Excerpted data: Begin

(* ===== verification/LiveModels.v ===== *)
(** * Data of live execution (domain/execution/live_models.py)

    Each [_validate] or [_new] is the object's construction: pydantic's field
    constraints and the validators, in order.  A pydantic constraint is
    reported with the name of its field. *)

From Stdlib Require Import ZArith QArith Lia.
From stdpp Require Import base tactics list strings.
From S2P Require Import Prelude Decimals ExecutionModels Venues Evidence.

Local Open Scope string_scope.
Local Open Scope Z_scope.

Inductive LiveOrderState := L_ACCEPTED | L_REJECTED | L_DRY_RUN | L_CANCELED.
#[export] Instance LiveOrderState_eq_dec : EqDecision LiveOrderState.
Proof. solve_decision. Defined.

Inductive ReconciledOrderStatus :=
| RO_PENDING | RO_OPEN | RO_PARTIALLY_FILLED | RO_FILLED | RO_CANCELED | RO_REJECTED
| RO_EXPIRED.
#[export] Instance ReconciledOrderStatus_eq_dec : EqDecision ReconciledOrderStatus.
Proof. solve_decision. Defined.

Inductive PreflightRecoveryAction := RA_ALTERNATE_HEDGE | RA_PARTIAL_HEDGE | RA_FIRST_LEG_UNWIND.
#[export] Instance PreflightRecoveryAction_eq_dec : EqDecision PreflightRecoveryAction.
Proof. solve_decision. Defined.

Record CrossVenueExecutionPreflight := {
  cp_issuer_id : string;
  cp_issued_at : Z;
  cp_commit_sha : string;
  cp_snapshot_ids : list string;
  cp_signal_id : string;
  cp_receive_venue : string;
  cp_pay_venue : string;
  cp_canonical_instrument_id : string;
  cp_receive_capability_hash : string;
  cp_pay_capability_hash : string;
  cp_receive_source_event_hash : string;
  cp_pay_source_event_hash : string;
  cp_receive_execution_health : bool;
  cp_pay_execution_health : bool;
  cp_receive_available_collateral : Decimal;
  cp_pay_available_collateral : Decimal;
  cp_receive_fillable_quantity : Decimal;
  cp_pay_fillable_quantity : Decimal;
  cp_receive_expected_vwap : Decimal;
  cp_pay_expected_vwap : Decimal;
  cp_maximum_naked_exposure_duration_ms : Z;
  cp_created_at : Z;
  cp_expires_at : Z;
  cp_preflight_hash : string;
  cp_signature : string;
}.

(** ** Orders *)

Record LiveOrderRequest := {
  lo_request_id : string;
  lo_idempotency_key : string;
  lo_signal_id : string;
  lo_strategy_id : string;
  lo_strategy_version : string;
  lo_cross_venue_signal_evidence : CrossVenueSignalEvidence;
  lo_cross_venue_signal_hash : string;
  lo_order_leg_role : string;
  lo_order_leg_evidence : LegDataEvidence;
  lo_cross_venue_preflight : CrossVenueExecutionPreflight;
  lo_preflight_recovery_action : option PreflightRecoveryAction;
  lo_required_capabilities : list string;
  lo_risk_decision_id : string;
  lo_model_version : string;
  lo_config_version : string;
  lo_exchange : string;
  lo_symbol : string;
  lo_side : Side;
  lo_quantity : Decimal;
  lo_reference_price : Decimal;
  lo_maximum_slippage_bps : Decimal;
  lo_order_type : OrderType;
  lo_limit_price : option Decimal;
  lo_reduce_only : bool;
  lo_created_at : Z;
  lo_expires_at : Z;
}.

(** [Field(min_length=lo, max_length=hi)] *)
Definition length_in (lo hi : nat) (s : string) : bool :=
  (lo <=? String.length s)%nat && (String.length s <=? hi)%nat.

Definition positive_option (x : option Decimal) : bool :=
  match x with Some q => dltb 0 q | None => true end.

(** [timestamps_must_be_utc] *)
Definition live_order_utc (value : datetime) : result Z :=
  utc_or "live order timestamps must be timezone-aware" value.

Definition live_order_fields_ok (self : LiveOrderRequest) : bool :=
  length_in 8 100 (lo_request_id self) && length_in 16 128 (lo_idempotency_key self) &&
  length_in 8 100 (lo_signal_id self) && length_in 1 100 (lo_strategy_id self) &&
  length_in 1 40 (lo_strategy_version self) &&
  length_in 64 64 (lo_cross_venue_signal_hash self) &&
  bool_decide (lo_order_leg_role self ∈ ["receive_leg"; "pay_leg"]) &&
  negb (bool_decide (lo_required_capabilities self = [])) &&
  length_in 8 100 (lo_risk_decision_id self) && length_in 1 100 (lo_model_version self) &&
  length_in 1 100 (lo_config_version self) && length_in 1 40 (lo_exchange self) &&
  length_in 1 40 (lo_symbol self) && dltb 0 (lo_quantity self) &&
  dltb 0 (lo_reference_price self) && dltb 0 (lo_maximum_slippage_bps self) &&
  dleb (lo_maximum_slippage_bps self) 100 && positive_option (lo_limit_price self).

(** The construction of a request from its fields, the timestamps as given. *)
Definition LiveOrderRequest_new (fields : Z -> Z -> LiveOrderRequest)
    (created_at expires_at : datetime) : result LiveOrderRequest :=
  let! c := live_order_utc created_at in
  let! e := live_order_utc expires_at in
  let self := fields c e in
  require! live_order_fields_ok self else ValueError "live order field";
  require! negb (lo_expires_at self <=? lo_created_at self)
    else ValueError "live order expiry must follow creation";
  require! negb (bool_decide (lo_order_type self = LIMIT)
                 && negb (bool_decide (is_Some (lo_limit_price self))))
    else ValueError "limit live orders require limit_price";
  require! negb (bool_decide (lo_order_type self = MARKET)
                 && bool_decide (is_Some (lo_limit_price self)))
    else ValueError "market live orders cannot specify limit_price";
  Ok self.

Definition reference_notional `{DecimalContext} (self : LiveOrderRequest) : Decimal :=
  dmul (lo_quantity self) (lo_reference_price self).

Record ExecutionOrderAck := {
  ak_request_id : string;
  ak_external_order_id : option string;
  ak_state : LiveOrderState;
  ak_accepted_at : Z;
  ak_reason : string;
  ak_adapter_called : bool;
}.

Definition ExecutionOrderAck_new (request_id : string) (external_order_id : option string)
    (state : LiveOrderState) (accepted_at : datetime) (reason : string) (adapter_called : bool)
  : result ExecutionOrderAck :=
  let! t := utc_or "ack timestamp must be timezone-aware" accepted_at in
  require! (if bool_decide (state = L_ACCEPTED)
            then adapter_called && has_text external_order_id else true)
    else ValueError "accepted live orders require adapter_called and an external_order_id";
  require! (if bool_decide (state = L_ACCEPTED) then true
            else negb (bool_decide (external_order_id <> None) && negb adapter_called))
    else ValueError "an external_order_id requires an adapter call";
  Ok {| ak_request_id := request_id; ak_external_order_id := external_order_id;
        ak_state := state; ak_accepted_at := t; ak_reason := reason;
        ak_adapter_called := adapter_called |}.

Record CancelAck := {
  ca_external_order_id : string;
  ca_canceled : bool;
  ca_timestamp : Z;
  ca_reason : string;
}.

Definition CancelAck_new (external_order_id : string) (canceled : bool)
    (timestamp : datetime) (reason : string) : result CancelAck :=
  let! t := utc_or "cancel timestamp must be timezone-aware" timestamp in
  Ok {| ca_external_order_id := external_order_id; ca_canceled := canceled;
        ca_timestamp := t; ca_reason := reason |}.

Record LiveOpenOrder := {
  oo_client_order_id : string;
  oo_external_order_id : string;
  oo_exchange : string;
  oo_symbol : string;
  oo_side : Side;
  oo_quantity : Decimal;
  oo_filled_quantity : Decimal;
  oo_price : Decimal;
  oo_reduce_only : bool;
  oo_created_at : Z;
}.

Definition LiveOpenOrder_new (fields : Z -> LiveOpenOrder) (created_at : datetime)
  : result LiveOpenOrder :=
  let! t := utc_or "open-order timestamp must be timezone-aware" created_at in
  let self := fields t in
  require! negb (bool_decide (EmptyString ∈ [oo_client_order_id self; oo_external_order_id self;
                                             oo_exchange self; oo_symbol self]))
    else ValueError "open order identity";
  require! dltb 0 (oo_quantity self) && dleb 0 (oo_filled_quantity self) && dltb 0 (oo_price self)
    else ValueError "open order quantity";
  require! dleb (oo_filled_quantity self) (oo_quantity self)
    else ValueError "filled quantity cannot exceed order quantity";
  Ok self.

(** ** What the exchange reports *)

Record ExecutionFill := {
  ef_fill_id : string;
  ef_exchange_order_id : string;
  ef_client_order_id : string;
  ef_exchange : string;
  ef_symbol : string;
  ef_side : Side;
  ef_price : Decimal;
  ef_quantity : Decimal;
  ef_signed_fee : Decimal;
  ef_executed_at : Z;
  ef_liquidity_role : option string;
}.

Definition ExecutionFill_new (fields : Z -> ExecutionFill) (executed_at : datetime)
  : result ExecutionFill :=
  let self := fields 0 in
  require! negb (bool_decide (EmptyString ∈ [ef_fill_id self; ef_exchange_order_id self;
      ef_client_order_id self; ef_exchange self; ef_symbol self]))
    else ValueError "fill and order identities are required";
  require! negb (dleb (ef_price self) 0 || dleb (ef_quantity self) 0)
    else ValueError "fill price and quantity are invalid";
  let! t := utc_or "fill timestamp must be timezone-aware" executed_at in
  Ok (fields t).

Record ReconciledOrder := {
  ro_client_order_id : string;
  ro_external_order_id : string;
  ro_exchange : string;
  ro_symbol : string;
  ro_side : Side;
  ro_original_quantity : Decimal;
  ro_filled_quantity : Decimal;
  ro_average_fill_price : option Decimal;
  ro_reduce_only : bool;
  ro_status : ReconciledOrderStatus;
  ro_created_at : Z;
  ro_updated_at : Z;
}.

Definition ReconciledOrder_new (fields : Z -> Z -> ReconciledOrder)
    (created_at updated_at : datetime) : result ReconciledOrder :=
  let self := fields 0 0 in
  require! negb (bool_decide (EmptyString ∈ [ro_client_order_id self; ro_external_order_id self;
      ro_exchange self; ro_symbol self]))
    else ValueError "reconciled order identities are required";
  require! negb (dleb (ro_original_quantity self) 0 || dltb (ro_filled_quantity self) 0
                 || dltb (ro_original_quantity self) (ro_filled_quantity self))
    else ValueError "reconciled order quantities are invalid";
  require! positive_option (ro_average_fill_price self)
    else ValueError "average fill price must be positive";
  require! negb (dltb 0 (ro_filled_quantity self)
                 && negb (bool_decide (is_Some (ro_average_fill_price self))))
    else ValueError "filled reconciled orders require an average fill price";
  let! c := utc_or "reconciled order timestamps must be timezone-aware" created_at in
  let! u := utc_or "reconciled order timestamps must be timezone-aware" updated_at in
  require! negb (u <? c) else ValueError "reconciled order update cannot precede creation";
  Ok (fields c u).

Record LivePosition := {
  lp_exchange : string;
  lp_symbol : string;
  lp_quantity : Decimal;
  lp_mark_price : Decimal;
  lp_unrealized_pnl : Decimal;
  lp_observed_at : Z;
}.

Definition LivePosition_new (fields : Z -> LivePosition) (observed_at : datetime)
  : result LivePosition :=
  let! t := utc_or "position timestamp must be timezone-aware" observed_at in
  require! dltb 0 (lp_mark_price (fields t)) else ValueError "mark_price";
  Ok (fields t).

(** ** Audit *)

(** A detail of an audit event; the text of a [Decimal] is kept as its value. *)
Inductive DetailValue := DText (s : string) | DDecimal (d : Decimal).

Record ExecutionAuditEvent := {
  ea_event_id : string;
  ea_timestamp : Z;
  ea_event_type : string;
  ea_request_id : option string;
  ea_allowed : bool;
  ea_reason : string;
  ea_model_version : string;
  ea_config_version : string;
  ea_details : list (string * DetailValue);
}.

(** An accepted receipt names an order the adapter was asked to place. *)
Lemma ack_accepted_identity rid eid st t r called a :
  ExecutionOrderAck_new rid eid st t r called = Ok a ->
  ak_state a = L_ACCEPTED ->
  ak_adapter_called a = true /\ exists i, ak_external_order_id a = Some i /\ i <> EmptyString.
Proof.
  unfold ExecutionOrderAck_new. intros H Hst.
  apply rbind_ok in H as (z & _ & H).
  destruct (if bool_decide (st = L_ACCEPTED) then _ else _) eqn:E1 in H; [|done].
  destruct (if bool_decide (st = L_ACCEPTED) then _ else _) eqn:E2 in H; [|done].
  injection H as <-. simpl in *. subst st. rewrite bool_decide_eq_true_2 in E1 by done.
  apply andb_true_iff in E1 as [-> E1]. split; [done|].
  destruct eid as [i|]; [|done]. exists i. split; [done|]. simpl in E1.
  by apply negb_true_iff, bool_decide_eq_false in E1.
Qed.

Excerpted data: End

▸ About this exercise:
Reproduce word for word the material above, beginning with the line that contains "ro_reduce_only : bool;" and ending with the line that contains "reconciled orders require".

▸ Solution to this exercise:
  ro_reduce_only : bool;
  ro_status : ReconciledOrderStatus;
  ro_created_at : Z;
  ro_updated_at : Z;
}.

Definition ReconciledOrder_new (fields : Z -> Z -> ReconciledOrder)
    (created_at updated_at : datetime) : result ReconciledOrder :=
  let self := fields 0 0 in
  require! negb (bool_decide (EmptyString ∈ [ro_client_order_id self; ro_external_order_id self;
      ro_exchange self; ro_symbol self]))
    else ValueError "reconciled order identities are required";
  require! negb (dleb (ro_original_quantity self) 0 || dltb (ro_filled_quantity self) 0
                 || dltb (ro_original_quantity self) (ro_filled_quantity self))
    else ValueError "reconciled order quantities are invalid";
  require! positive_option (ro_average_fill_price self)
    else ValueError "average fill price must be positive";
  require! negb (dltb 0 (ro_filled_quantity self)
                 && negb (bool_decide (is_Some (ro_average_fill_price self))))
    else ValueError "filled reconciled orders require an average fill price";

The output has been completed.